§ **Supplied data**:

Lemma snoc_not_nil (d : list string) (n : string) : (d ++ [n])%list <> [].
Proof. intros E. now apply app_eq_nil in E as [_ ?]. Qed.

Lemma node_at_snoc (files : gmap (list string) node) (d : list string)
    (n : string) :
  node_at files (d ++ [n]) = files !! (d ++ [n])%list.
Proof.
  destruct (d ++ [n])%list eqn:E; [|reflexivity].
  now apply snoc_not_nil in E.
Qed.



(** [main] is the construction, the five calls and the guide. *)
Lemma main_as_sequence (w : World) :
  main w
  = (packager <- __init__ "release-assets" ;;
     invoke_all packager main_calls ;;
     create_installation_guide packager ;;
     ret tt)%py w.
Proof.
  unfold main, main_calls. cbn [invoke_all invoke]. unfold bind, ret.
  destruct (__init__ "release-assets" w) as [[packager|e] w1];
    [|reflexivity].
  repeat match goal with
         | |- context [match ?run with (_, _) => _ end] =>
             lazymatch run with
             | create_preset_package _ _ _ _ _ => idtac
             | create_texture_package _ _ _ _ _ => idtac
             | create_combined_package _ _ _ _ _ => idtac
             | create_installation_guide _ _ => idtac
             end;
             destruct run as [[?|?] ?]
         end; reflexivity.
Qed.












(** When a regular file bears the name of the output directory, [main]
    raises [FileExistsError] at the construction of the packager and
    leaves the world as it was. *)
Theorem main_refuses_a_file_as_output_directory (w : World) (c : content) :
  node_at (fs w) (cwd w) = Some Dir ->
  fs w !! (cwd w ++ ["release-assets"])%list = Some (File c) ->
  main w = (Raise FileExistsError, w).
Proof.
  intros Hcwd Hfile. rewrite main_as_sequence.
  unfold bind, __init__, bind, mkdir_exist_ok.
  change (output_dir (mkPackager (parse_path "release-assets")))
    with ["release-assets"].
  assert (resolve w ["release-assets"]
          = Return (cwd w ++ ["release-assets"])%list) as ->.
  { unfold resolve. simpl. now rewrite Hcwd. }
  now rewrite node_at_snoc, Hfile.
Qed.

Lemma main_refuses_a_file_as_output_directory_witness :
  main blocked_world = (Raise FileExistsError, blocked_world).
Proof.
  apply (main_refuses_a_file_as_output_directory blocked_world
           (Text "not a directory")).
  - vm_compute. reflexivity.
  - vm_compute. reflexivity.
Defined.

End WholeRun.

(** ** Failures *)

Section Failures.
Import Py Json Fs PackageRelease Spec Behaviour.







End Failures.

(** ** The shape of the returned path and of the descriptor text *)

Section Shapes.
Import Py Json Fs PackageRelease Spec Behaviour.

Lemma split_slash_not_nil (s : string) :
  exists h t, split_slash s = h :: t.
Proof.
  induction s as [|c s (h & t & IH)]; simpl; [eauto|].
  destruct (Ascii.eqb c "/"); [eauto|]. rewrite IH. eauto.
Qed.

Lemma components_autovibez (s : string) :
  exists tail rest,
    components ("autovibez-" ++ s) = ("autovibez-" ++ tail) :: rest.
Proof.
  destruct (split_slash_not_nil s) as (h & t & Hs).
  exists h, (List.filter is_name t).
  unfold components. simpl. rewrite Hs. reflexivity.
Qed.

(** The returned path always continues the output directory: whatever the
    name, slashes included, the first part after the output directory
    starts with [autovibez-], so the file name never replaces the output
    directory by an absolute path. *)
Theorem returned_path_continues_output_dir (self : ReleaseAssetPackager)
    (call : packaging_call) (w w' : World) (p : Path) :
  invoke self call w = (Return p, w') ->
  exists tail rest,
    p = (output_dir self ++ ("autovibez-" ++ tail)%string :: rest)%list.
Proof.
  intros H. apply invoke_return in H as [-> _].
  unfold joinpath. rewrite package_name_relative.
  destruct call as [n u d | n u d | k n d].
  - destruct (components_autovibez ("presets-" ++ n ++ ".zip"))
      as (tail & rest & E).
    exists tail, rest.
    change (package_name (Preset n u d))
      with ("autovibez-" ++ "presets-" ++ n ++ ".zip").
    now rewrite E.
  - destruct (components_autovibez ("textures-" ++ n ++ ".zip"))
      as (tail & rest & E).
    exists tail, rest.
    change (package_name (Texture n u d))
      with ("autovibez-" ++ "textures-" ++ n ++ ".zip").
    now rewrite E.
  - destruct (components_autovibez (n ++ "-complete.zip"))
      as (tail & rest & E).
    exists tail, rest.
    change (package_name (Combined k n d))
      with ("autovibez-" ++ n ++ "-complete.zip").
    now rewrite E.
Qed.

§ **How to complete this task**: Without leaving anything out, output all of the material exactly.

§ **Result of this task**:
Lemma snoc_not_nil (d : list string) (n : string) : (d ++ [n])%list <> [].
Proof. intros E. now apply app_eq_nil in E as [_ ?]. Qed.

Lemma node_at_snoc (files : gmap (list string) node) (d : list string)
    (n : string) :
  node_at files (d ++ [n]) = files !! (d ++ [n])%list.
Proof.
  destruct (d ++ [n])%list eqn:E; [|reflexivity].
  now apply snoc_not_nil in E.
Qed.



(** [main] is the construction, the five calls and the guide. *)
Lemma main_as_sequence (w : World) :
  main w
  = (packager <- __init__ "release-assets" ;;
     invoke_all packager main_calls ;;
     create_installation_guide packager ;;
     ret tt)%py w.
Proof.
  unfold main, main_calls. cbn [invoke_all invoke]. unfold bind, ret.
  destruct (__init__ "release-assets" w) as [[packager|e] w1];
    [|reflexivity].
  repeat match goal with
         | |- context [match ?run with (_, _) => _ end] =>
             lazymatch run with
             | create_preset_package _ _ _ _ _ => idtac
             | create_texture_package _ _ _ _ _ => idtac
             | create_combined_package _ _ _ _ _ => idtac
             | create_installation_guide _ _ => idtac
             end;
             destruct run as [[?|?] ?]
         end; reflexivity.
Qed.












(** When a regular file bears the name of the output directory, [main]
    raises [FileExistsError] at the construction of the packager and
    leaves the world as it was. *)
Theorem main_refuses_a_file_as_output_directory (w : World) (c : content) :
  node_at (fs w) (cwd w) = Some Dir ->
  fs w !! (cwd w ++ ["release-assets"])%list = Some (File c) ->
  main w = (Raise FileExistsError, w).
Proof.
  intros Hcwd Hfile. rewrite main_as_sequence.
  unfold bind, __init__, bind, mkdir_exist_ok.
  change (output_dir (mkPackager (parse_path "release-assets")))
    with ["release-assets"].
  assert (resolve w ["release-assets"]
          = Return (cwd w ++ ["release-assets"])%list) as ->.
  { unfold resolve. simpl. now rewrite Hcwd. }
  now rewrite node_at_snoc, Hfile.
Qed.

Lemma main_refuses_a_file_as_output_directory_witness :
  main blocked_world = (Raise FileExistsError, blocked_world).
Proof.
  apply (main_refuses_a_file_as_output_directory blocked_world
           (Text "not a directory")).
  - vm_compute. reflexivity.
  - vm_compute. reflexivity.
Defined.

End WholeRun.

(** ** Failures *)

Section Failures.
Import Py Json Fs PackageRelease Spec Behaviour.







End Failures.

(** ** The shape of the returned path and of the descriptor text *)

Section Shapes.
Import Py Json Fs PackageRelease Spec Behaviour.

Lemma split_slash_not_nil (s : string) :
  exists h t, split_slash s = h :: t.
Proof.
  induction s as [|c s (h & t & IH)]; simpl; [eauto|].
  destruct (Ascii.eqb c "/"); [eauto|]. rewrite IH. eauto.
Qed.

Lemma components_autovibez (s : string) :
  exists tail rest,
    components ("autovibez-" ++ s) = ("autovibez-" ++ tail) :: rest.
Proof.
  destruct (split_slash_not_nil s) as (h & t & Hs).
  exists h, (List.filter is_name t).
  unfold components. simpl. rewrite Hs. reflexivity.
Qed.

(** The returned path always continues the output directory: whatever the
    name, slashes included, the first part after the output directory
    starts with [autovibez-], so the file name never replaces the output
    directory by an absolute path. *)
Theorem returned_path_continues_output_dir (self : ReleaseAssetPackager)
    (call : packaging_call) (w w' : World) (p : Path) :
  invoke self call w = (Return p, w') ->
  exists tail rest,
    p = (output_dir self ++ ("autovibez-" ++ tail)%string :: rest)%list.
Proof.
  intros H. apply invoke_return in H as [-> _].
  unfold joinpath. rewrite package_name_relative.
  destruct call as [n u d | n u d | k n d].
  - destruct (components_autovibez ("presets-" ++ n ++ ".zip"))
      as (tail & rest & E).
    exists tail, rest.
    change (package_name (Preset n u d))
      with ("autovibez-" ++ "presets-" ++ n ++ ".zip").
    now rewrite E.
  - destruct (components_autovibez ("textures-" ++ n ++ ".zip"))
      as (tail & rest & E).
    exists tail, rest.
    change (package_name (Texture n u d))
      with ("autovibez-" ++ "textures-" ++ n ++ ".zip").
    now rewrite E.
  - destruct (components_autovibez (n ++ "-complete.zip"))
      as (tail & rest & E).
    exists tail, rest.
    change (package_name (Combined k n d))
      with ("autovibez-" ++ n ++ "-complete.zip").
    now rewrite E.
Qed.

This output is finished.